ACTION ITEM: All of the entries are to be restated word for word.

---------- DATA FOR THIS TASK

(** * Counting *)
(** A request that was served; one that panicked or was cancelled with a permit
    in its hands. *)
Definition served_pc (pc : EnrollPc) : Z := match pc with EServed _ => 1 | _ => 0 end.
Definition lost_pc (pc : EnrollPc) : Z :=
  match pc with EPanicked _ | ECancelled (Some _) => 1 | _ => 0 end.
(** A request that will take no further action. *)
Definition settled (pc : EnrollPc) : Prop := is_Some (enroll_result pc) ∨ ∃ o, pc = ECancelled o.
Definition count (f : EnrollPc → Z) (sys : EnrollSystem) : Z := sum_with (f ∘ snd) (sy_tasks sys).

Lemma granted_served_lost pc : served_pc pc + lost_pc pc ≤ granted (permit_pc pc).
Proof. destruct pc as [| | | | | | | | | | |[]]; cbn; lia. Qed.
Lemma settled_counts sys :
  Forall (settled ∘ snd) (sy_tasks sys) →
  total granted (permit_view sys) + total borrowed (permit_view sys) = count served_pc sys + count lost_pc sys.
Proof.
  unfold permit_view, count. cbn. rewrite !sum_with_fmap.
  induction 1 as [|[req pc] l Hpc _ IH]; [done|]. cbn in *.
  destruct Hpc as [[x Hx]|[[l0|] ->]]; [destruct pc|..]; simplify_eq/=; lia.
Qed.

(** * Locks and progress *)
Definition in_context (pc : EnrollPc) : Z := match pc with EInContext _ _ => 1 | _ => 0 end.
(** How many actions a request has at most before it. *)
Definition enroll_weight (pc : EnrollPc) : Z :=
  match pc with
  | EEntering => 5 | EAwaiting _ _ => 4 | ELocking _ _ => 3 | EInContext _ _ => 2
  | EAtMax | ENotifying _ | ERestoring _ => 1 | _ => 0
  end.
Lemma enroll_weight_bounds pc : 0 ≤ enroll_weight pc ≤ 5.
Proof. destruct pc; cbn; lia. Qed.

--------------------

YOUR SOLUTION:
(** * Counting *)
(** A request that was served; one that panicked or was cancelled with a permit
    in its hands. *)
Definition served_pc (pc : EnrollPc) : Z := match pc with EServed _ => 1 | _ => 0 end.
Definition lost_pc (pc : EnrollPc) : Z :=
  match pc with EPanicked _ | ECancelled (Some _) => 1 | _ => 0 end.
(** A request that will take no further action. *)
Definition settled (pc : EnrollPc) : Prop := is_Some (enroll_result pc) ∨ ∃ o, pc = ECancelled o.
Definition count (f : EnrollPc → Z) (sys : EnrollSystem) : Z := sum_with (f ∘ snd) (sy_tasks sys).

Lemma granted_served_lost pc : served_pc pc + lost_pc pc ≤ granted (permit_pc pc).
Proof. destruct pc as [| | | | | | | | | | |[]]; cbn; lia. Qed.
Lemma settled_counts sys :
  Forall (settled ∘ snd) (sy_tasks sys) →
  total granted (permit_view sys) + total borrowed (permit_view sys) = count served_pc sys + count lost_pc sys.
Proof.
  unfold permit_view, count. cbn. rewrite !sum_with_fmap.
  induction 1 as [|[req pc] l Hpc _ IH]; [done|]. cbn in *.
  destruct Hpc as [[x Hx]|[[l0|] ->]]; [destruct pc|..]; simplify_eq/=; lia.
Qed.

(** * Locks and progress *)
Definition in_context (pc : EnrollPc) : Z := match pc with EInContext _ _ => 1 | _ => 0 end.
(** How many actions a request has at most before it. *)
Definition enroll_weight (pc : EnrollPc) : Z :=
  match pc with
  | EEntering => 5 | EAwaiting _ _ => 4 | ELocking _ _ => 3 | EInContext _ _ => 2
  | EAtMax | ENotifying _ | ERestoring _ => 1 | _ => 0
  end.
Lemma enroll_weight_bounds pc : 0 ≤ enroll_weight pc ≤ 5.
Proof. destruct pc; cbn; lia. Qed.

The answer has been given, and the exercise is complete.